Motivation

Speed Project : dans les coulisses de l'ultra-running


Holly Stables, coach sportive et ancienne athlète d'élite, s'est confiée à SportsShoes suite à son arrivée en deuxième position du Speed Project, une course de 500 km entre Los Angeles et Las Vegas qu'elle a courue en solo dans un temps de 87 heures.

Si l'ultra-running connaît depuis quelques années un essor fulgurant, la réalité des courses reste méconnue du grand public, que ce soit dans leurs aspects positifs ou négatifs.

Nous avons posé à Holly les questions clés pour révéler toute la vérité sur l'ultra-running et sur le Speed Project, un défi plus souvent entrepris en équipe de relais de 6 personnes qu'en solo.

Pourquoi avez-vous choisi de participer au Speed Project ?

J'avais été invitée à participer au Speed Project en 2019 par son fondateur, Nils Arend. Sur le moment, j'ai poliment refusé. Je ne pouvais même pas imaginer courir une telle distance.

Mais quelque chose a changé l'année dernière. J'ai été comme happée par l'événement. J'ai regardé tout ce que j'ai pu de la course, et je n'ai pas arrêté d'y penser.

Évidemment, s'inscrire est la partie la plus facile. C'est une fois l'engagement pris qu'on se dit : Mais dans quoi je me suis embarquée ? J'ai néanmoins entrepris les préparatifs, et avant même d'avoir eu le temps de dire « ouf », douze mois s'étaient écoulés et je me retrouvais sur la ligne de départ, prête à me lancer dans une aventure que j'avais jusqu'à lors crue hors de ma portée.
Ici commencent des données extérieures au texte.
(** * pybondi.repository: the identity-map unit of work

    A shallow embedding of [src/pybondi/repository.py] and the properties of
    its [add] / [commit] / [rollback] operations.

    - Python objects are shared by reference: an aggregate is an address
      ([ref]) into a heap, and the identity map holds addresses, so that a
      mutation made by the caller after [add] is seen through the map.
    - [self.aggregates] is a Python [dict]: insertion ordered, assignment to a
      present key replaces the value in place.  It is an association list
      updated by [dict_setitem].
    - A Python call either returns or raises, and what it did to the objects
      before raising stays done: computations are functions
      [State -> State * Result A].
    - [store] and [restore] are abstract methods; they are the fields of an
      [Adapter], a variable of the development.  An adapter acts on the
      environment (the aggregates on the heap and its own storage medium);
      it is not given the coordinator's identity map.
    - Every invocation of an abstract method is recorded in [calls]. *)

From stdpp Require Import base tactics option list functions strings gmap.

(** ** Python values *)

(** An identifier read from [aggregate.root.id]: a [str], or [None]. *)
Definition Ident : Type := option string.

(** The identity of a Python object. *)
Definition ref : Type := nat.

(** Exceptions.  The source raises none itself; these are the names of the
    error taxonomy an adapter may raise. *)
Inductive Exn : Type :=
  | NotFoundError
  | StorageFailure
  | MisuseError
  | PyException (name : string).

Inductive Result (A : Type) : Type :=
  | Ok (a : A)
  | Raise (e : Exn).
Arguments Ok {A} a.
Arguments Raise {A} e.

(** Modelled from the spec: the class [Aggregate] of [pybondi.aggregate] is
    imported by the source but is not part of it.  The source reads only
    [aggregate.root.id]; the rest of the object is its [content]. *)
Module Root.
Record t : Type := Build { id : Ident }.
End Root.

Record Aggregate (Content : Type) : Type :=
  { root : Root.t; content : Content }.
Arguments root {Content} a.
Arguments content {Content} a.

(** ** The dict of the identity map *)

Definition dict : Type := list (Ident * ref).

(** [d[k] = v] *)
Fixpoint dict_setitem (k : Ident) (v : ref) (d : dict) : dict :=
  match d with
  | [] => [(k, v)]
  | (k', v') :: d' =>
      if decide (k' = k) then (k', v) :: d' else (k', v') :: dict_setitem k v d'
  end.

(** [d.get(k)] *)
Fixpoint dict_get (k : Ident) (d : dict) : option ref :=
  match d with
  | [] => None
  | (k', v') :: d' => if decide (k' = k) then Some v' else dict_get k d'
  end.

(** [d.keys()], [d.values()], [len(d)], in iteration order *)
Definition dict_keys (d : dict) : list Ident := d.*1.
Definition dict_values (d : dict) : list ref := d.*2.
Definition dict_len (d : dict) : nat := length d.

(** ** The coordinator *)

Inductive Call : Type :=
  | CallStore (aggregate : ref)
  | CallRestore (aggregate : ref).

Global Instance Call_eq_dec : EqDecision Call.
Proof. solve_decision. Defined.

Section Repository.
Context {Content Storage : Type}.

(** What an adapter can reach: the aggregates and its storage medium. *)
Record Env : Type :=
  { heap : ref → Aggregate Content; storage : Storage }.

(** [aggregates] is [self.aggregates]; [calls] is the record of the
    abstract-method invocations made so far, oldest first. *)
Record State : Type :=
  { aggregates : dict; env : Env; calls : list Call }.

Definition M (A : Type) : Type := State → State * Result A.

Definition ret {A} (a : A) : M A := λ s, (s, Ok a).

Definition bind {A B} (m : M A) (f : A → M B) : M B :=
  λ s, match m s with
       | (s', Ok a) => f a s'
       | (s', Raise e) => (s', Raise e)
       end.

(** [for x in xs: body(x)] *)
Fixpoint for_each (xs : list ref) (body : ref → M unit) : M unit :=
  match xs with
  | [] => ret tt
  | x :: xs' => bind (body x) (λ _, for_each xs' body)
  end.

(** The two abstract methods, as a concrete subclass supplies them. *)
Record Adapter : Type :=
  { store_impl : ref → Env → Env * Result unit;
    restore_impl : ref → Env → Env * Result unit }.

(** The bodies of the abstract methods in the base class are [...]: they
    do nothing and return [None]. *)
Definition Repository_store (aggregate : ref) (e : Env) : Env * Result unit :=
  (e, Ok tt).
Definition Repository_restore (aggregate : ref) (e : Env) : Env * Result unit :=
  (e, Ok tt).

(** A subclass whose overrides only defer to the base class. *)
Definition base_adapter : Adapter :=
  {| store_impl := Repository_store; restore_impl := Repository_restore |}.

(** [Repository.__init__] *)
Definition new (e : Env) : State :=
  {| aggregates := []; env := e; calls := [] |}.

(** [Repository.add]: [self.aggregates[aggregate.root.id] = aggregate] *)
Definition add (aggregate : ref) : M unit :=
  λ s,
    ({| aggregates :=
          dict_setitem (Root.id (root (heap (env s) aggregate))) aggregate
            (aggregates s);
        env := env s;
        calls := calls s |}, Ok tt).

Variable adapter : Adapter.

(** A dispatched call [self.store(aggregate)] / [self.restore(aggregate)]. *)
Definition invoke (c : Call) (impl : Env → Env * Result unit) : M unit :=
  λ s,
    let '(e', res) := impl (env s) in
    ({| aggregates := aggregates s; env := e'; calls := calls s ++ [c] |}, res).

Definition store (aggregate : ref) : M unit :=
  invoke (CallStore aggregate) (store_impl adapter aggregate).

Definition restore (aggregate : ref) : M unit :=
  invoke (CallRestore aggregate) (restore_impl adapter aggregate).

(** [Repository.commit] *)
Definition commit : M unit :=
  λ s, for_each (dict_values (aggregates s)) store s.

(** [Repository.rollback] *)
Definition rollback : M unit :=
  λ s, for_each (dict_values (aggregates s)) restore s.

End Repository.

Arguments Env : clear implicits.
Arguments State : clear implicits.
Arguments Adapter : clear implicits.
Arguments M : clear implicits.

(** ** Callers *)

Section Callers.
Context {Content Storage : Type}.

Implicit Types (s : State Content Storage) (e : Env Content Storage).

(** The two batch operations, for statements that hold of both. *)
Inductive Op : Type := Commit | Rollback.

Definition run (adapter : Adapter Content Storage) (op : Op)
  : M Content Storage unit :=
  match op with
  | Commit => commit adapter
  | Rollback => rollback adapter
  end.

(** The abstract method a batch operation dispatches to. *)
Definition impl_of (adapter : Adapter Content Storage) (op : Op) :
    ref → Env Content Storage → Env Content Storage * Result unit :=
  match op with
  | Commit => store_impl adapter
  | Rollback => restore_impl adapter
  end.

Definition call_of (op : Op) (aggregate : ref) : Call :=
  match op with
  | Commit => CallStore aggregate
  | Rollback => CallRestore aggregate
  end.

(** The abstract-method calls made between the states [s] and [s']. *)
Definition calls_since (s s' : State Content Storage) : list Call :=
  drop (length (calls s)) (calls s').

(** The call returned (it did not raise). *)
Definition completes (out : State Content Storage * Result unit) : Prop :=
  out.2 = Ok tt.
Lemma big_sum_shift (n : nat) (F : nat -> Qc) :
  Spec.big_sum (S n) F = F O + Spec.big_sum n (fun k => F (S k)).
Proof.
  induction n as [|n IH].
  - simpl. ring.
  - change (Spec.big_sum (S (S n)) F) with (Spec.big_sum (S n) F + F (S n)).
    rewrite IH. simpl. ring.
Qed.

Lemma big_sum_scale (n : nat) (c : Qc) (F : nat -> Qc) :
  Spec.big_sum n (fun k => c * F k) = c * Spec.big_sum n F.
Proof.
  induction n as [|n IH]; simpl; [ring|]. rewrite IH. ring.
Qed.

Lemma big_sum_zero (n : nat) : Spec.big_sum n (fun _ => 0) = 0.
Proof. induction n as [|n IH]; simpl; [reflexivity|]. rewrite IH. ring. Qed.

(** A sum over a list is the sum over its positions. *)
Lemma jnp_sum_big_sum (l : list Qc) :
  jnp_sum l = Spec.big_sum (length l) (fun k => nth k l 0).
Proof.
  induction l as [|x l IH]; [reflexivity|].
  cbn [length]. rewrite big_sum_shift, jnp_sum_cons, IH. reflexivity.
Qed.

Lemma jnp_sum_map_big_sum {A} (g : A -> Qc) (l : list A) (d : A) :
  jnp_sum (map g l) = Spec.big_sum (length l) (fun k => g (nth k l d)).
Proof.
  rewrite jnp_sum_big_sum, length_map. apply big_sum_ext. intros k Hk.
  now apply nth_map_in.
Qed.

Lemma dot_big_sum (x y : list Qc) (n : nat) :
  length x = n -> length y = n ->
  Spec.dot x y = Spec.big_sum n (fun k => nth k x 0 * nth k y 0).
Proof.
  revert y n; induction x as [|a x IH]; intros [|b y] [|n];
    try discriminate; try reflexivity.
  intros [= Hx] [= Hy].
  rewrite big_sum_shift. cbn [Spec.dot nth]. now rewrite (IH y n).
Qed.

End Rationals.

(** ** Order on the rationals *)

Section Order.

Local Open Scope Qc_scope.

Lemma Qc_of_nat_pos (n : nat) : (0 < n)%nat -> 0 < Qc_of_nat n.
Proof.
  intros Hn. unfold Qclt, Qc_of_nat, Q2Qc. cbn [this].
  rewrite !Qred_correct. unfold Qlt. simpl. lia.
Qed.

Lemma Qcinv_pos (x : Qc) : 0 < x -> 0 < / x.
Proof.
  unfold Qclt, Qcinv, Q2Qc. cbn [this]. rewrite !Qred_correct. intros Hx.
  now apply Qinv_lt_0_compat.
Qed.

Lemma Qcdiv_nonneg (x n : Qc) : 0 <= x -> 0 < n -> 0 <= x / n.
Proof.
  intros Hx Hn. unfold Qcdiv.
  replace 0 with (0 * / n) by ring.
  apply Qcmult_le_compat_r; [exact Hx|].
  apply Qclt_le_weak, Qcinv_pos, Hn.
Qed.

Lemma Qcdiv_zero (x n : Qc) : 0 < n -> x / n = 0 -> x = 0.
Proof.
  intros Hn Hz. unfold Qcdiv in Hz.
  destruct (Qcmult_integral _ _ Hz) as [Hx | Hinv]; [exact Hx|].
  apply Qcinv_pos in Hn. rewrite Hinv in Hn.
  now apply Qclt_not_eq in Hn.
Qed.

Lemma Qcplus_nonneg (x y : Qc) : 0 <= x -> 0 <= y -> 0 <= x + y.
Proof.
  intros Hx Hy. replace 0 with (0 + 0) by ring.
  now apply Qcplus_le_compat.
Qed.

Lemma Qcplus_zero (x y : Qc) : 0 <= x -> 0 <= y -> x + y = 0 -> x = 0 /\ y = 0.
Proof.
  intros Hx Hy Hs.
  assert (Hxle : x <= 0).
  { replace 0 with (x + y) by exact Hs.
    replace x with (x + 0) at 1 by ring.
    apply Qcplus_le_compat; [apply Qcle_refl | exact Hy]. }
  assert (Hx0 : x = 0) by now apply Qcle_antisym.
  split; [exact Hx0|]. rewrite Hx0 in Hs. rewrite <- Hs. ring.
Qed.
(** X3.  With the clock within one day, and timestamps that [strptime] reads
    back to that day, two transactions accepted on an account make
    [realizar_transacao] refuse the next one, of either kind and whatever
    its amount: it returns [False], reports the daily limit and leaves the
    account as it was. *)
Theorem third_transaction_refused (d : date) (self : Cliente)
  (t1 t2 t3 : Transacao) (w : Mundo) :
  (forall n,
     dt_date (relogio w n) = d /\
     exists dt, strptime (strftime (relogio w n)) = Some dt /\
                dt_date dt = d) ->
  let r1 := Cliente.realizar_transacao self t1 w in
  let r2 := Cliente.realizar_transacao self t2 (snd r1) in
  let r3 := Cliente.realizar_transacao self t3 (snd r2) in
  fst r1 = true -> fst r2 = true ->
  fst r3 = false /\
  conta (snd r3) = conta (snd r2) /\
  saida (snd r3) = saida (snd r2) ++ [MsgExcedeTransacoes].
Proof.
  intros Hclock r1 r2 r3 H1 H2.
  destruct (realizar_transacao_cases self t1 w) as (Hr1 & _ & _ & _ & Hc1).
  fold r1 in Hr1, Hc1. rewrite H1 in Hc1.
  destruct Hc1 as (_ & n1 & Hh1).
  destruct (realizar_transacao_cases self t2 (snd r1))
    as (Hr2 & _ & _ & _ & Hc2).
  fold r2 in Hr2, Hc2. rewrite H2 in Hc2.
  destruct Hc2 as (_ & n2 & Hh2).
  assert (Hcount : (2 <= List.length
                          (do_dia d (historico (conta (snd r2)))))%nat).
  { rewrite Hh2, Hh1, Hr1.
    rewrite !do_dia_snoc_today by apply Hclock. lia. }
  subst r3. rewrite realizar_transacao_run.
  unfold hoje. rewrite Hr2, Hr1.
  replace (dt_date (relogio w (tique (snd r2)))) with d
    by (symmetry; apply Hclock).
  apply Nat.leb_le in Hcount. rewrite Hcount. simpl. auto.
Qed.

End Sequencias.

(** A deposit and two withdrawals on one day, with the reference library:
    the second withdrawal is the third transaction. *)
Lemma third_transaction_refused_witness :
  let w := mundo_inicial (ContaCorrente_init 1 500 3) RefLib.relogio_parado in
  let c := RefLib.cliente_exemplo in
  let r1 := Cliente.realizar_transacao (L := RefLib.lib) c (Deposito 1000) w in
  let r2 := Cliente.realizar_transacao (L := RefLib.lib) c (Saque 100)
              (snd r1) in
  let r3 := Cliente.realizar_transacao (L := RefLib.lib) c (Saque 100)
              (snd r2) in
  (forall n,
     dt_date (relogio w n) = dt_date RefLib.meio_dia /\
     exists dt,
       strptime (PyLib := RefLib.lib)
         (strftime (PyLib := RefLib.lib) (relogio w n)) = Some dt /\
       dt_date dt = dt_date RefLib.meio_dia) /\
  fst r1 = true /\ fst r2 = true /\
  fst r3 = false /\
  conta (snd r3) = conta (snd r2) /\
  saida (snd r3) = saida (snd r2) ++ [MsgExcedeTransacoes].
Proof.
  intros w c r1 r2 r3.
  assert (Hclock : forall n,
             dt_date (relogio w n) = dt_date RefLib.meio_dia /\
             exists dt,
               strptime (PyLib := RefLib.lib)
                 (strftime (PyLib := RefLib.lib) (relogio w n)) = Some dt /\
               dt_date dt = dt_date RefLib.meio_dia).
  { intros n. split; [reflexivity|]. exists RefLib.meio_dia.
    split; reflexivity. }
  split; [exact Hclock|]. split; [reflexivity|]. split; [reflexivity|].
  exact (third_transaction_refused (L := RefLib.lib)
           (dt_date RefLib.meio_dia) c (Deposito 1000) (Saque 100)
           (Saque 100) w Hclock eq_refl eq_refl).
Defined.
(** * Union-find with path compression and union by size (graph/unionFind.cpp)

    A shallow embedding of [struct union_find] and a verification of its
    specification.  The three parallel vectors are lists of integers; a
    method is a function from the structure to an outcome carrying the
    returned value and the structure it leaves behind.  The recursion of
    [find] is driven by a fuel argument, and the theorems show that a
    fuel equal to the number of elements is always enough. *)

From stdpp Require Import base decidable option numbers list.

Local Open Scope Z_scope.

(** ** Outcomes of a C++ call *)

(** The two typed errors of the specification's taxonomy. *)
Inductive error : Type :=
| InvalidArgument
| IndexOutOfRange.

(** A call returns normally, throws a typed error, runs into undefined
    behaviour (an unchecked [operator[]] past the end of a vector, or a
    signed overflow), or has not returned when the fuel ran out. *)
Inductive outcome (A : Type) : Type :=
| Ret (x : A)
| Throw (e : error)
| Undefined
| OutOfFuel.

Arguments Ret {A} x.
Arguments Throw {A} e.
Arguments Undefined {A}.
Arguments OutOfFuel {A}.

Definition outcome_bind {A B : Type} (f : A → outcome B) (m : outcome A) : outcome B :=
  match m with
  | Ret x => f x
  | Throw e => Throw e
  | Undefined => Undefined
  | OutOfFuel => OutOfFuel
  end.

#[export] Instance outcome_ret : MRet outcome := @Ret.
#[export] Instance outcome_mbind : MBind outcome := @outcome_bind.

(** The call [m] does not end in a typed error. *)
Definition no_throw {A : Type} (m : outcome A) : Prop := ∀ e, m ≠ Throw e.

(** ** Machine integers and vectors *)

Definition INT_MIN : Z := - 2 ^ 31.
Definition INT_MAX : Z := 2 ^ 31 - 1.

Definition is_int (z : Z) : Prop := INT_MIN ≤ z ≤ INT_MAX.

(** [x + y] on [int]: overflow of a signed addition is undefined. *)
Definition int_add (x y : Z) : outcome Z :=
  if bool_decide (is_int (x + y)) then Ret (x + y) else Undefined.

(** The element of [v] at index [i], if [i] is a position of [v]. *)
Definition at_ {A : Type} (v : list A) (i : Z) : option A :=
  if bool_decide (0 ≤ i) then v !! Z.to_nat i else None.

(** [v[i]] as an rvalue: [operator[]] does no bounds check. *)
Definition vread {A : Type} (v : list A) (i : Z) : outcome A :=
  match at_ v i with
  | Some x => Ret x
  | None => Undefined
  end.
Comment avez-vous choisi votre équipe ?

Je savais dès le début qui je voulais avoir dans mon équipe. Tout s'est fait très rapidement et instinctivement.

Le premier à la rejoindre a été mon mari et acolyte, Pete. Il a été à mes côtés dès le début du projet. Pete ne voulait pas seulement me soutenir, il voulait être aux commandes. Il me connaît mieux que personne, m'a accompagnée dans d'innombrables courses et moments difficiles, et sait exactement comment me gérer quand je suis en difficulté. Il a joué un rôle plus qu'important ; je n'aurais pas pu courir le Speed Project sans lui.

Et puis j'ai tout de suite su que je voulais documenter cette expérience en bonne et due forme. J'ai toujours aimé raconter des histoires, et c'était un voyage que je voulais immortaliser. C'est pour ça que j'ai fait appel à mon ami cinéaste Peter Hochhauser.

Puis il y a eu Jake Baggaley. Quand on s'est rencontrés, j'ai été frappée par sa présence calme et bienveillante. Nous n'avions pas passé beaucoup de temps ensemble, mais j'ai senti qu'il serait un élément clé de l'équipe, et ça a été le cas.

J'avais également besoin de quelqu'un pour me donner le rythme, et je savais au fond de moi que cette personne devait être Gary House. Gary est un ami qui m'a déjà aidée à trouver mon allure sur des courses de 160 km. Il dégage une énergie zen et agréable qui faisait de lui exactement la personne dont j'avais besoin - quelqu'un qui ne prenne ni lui ni moi trop au sérieux.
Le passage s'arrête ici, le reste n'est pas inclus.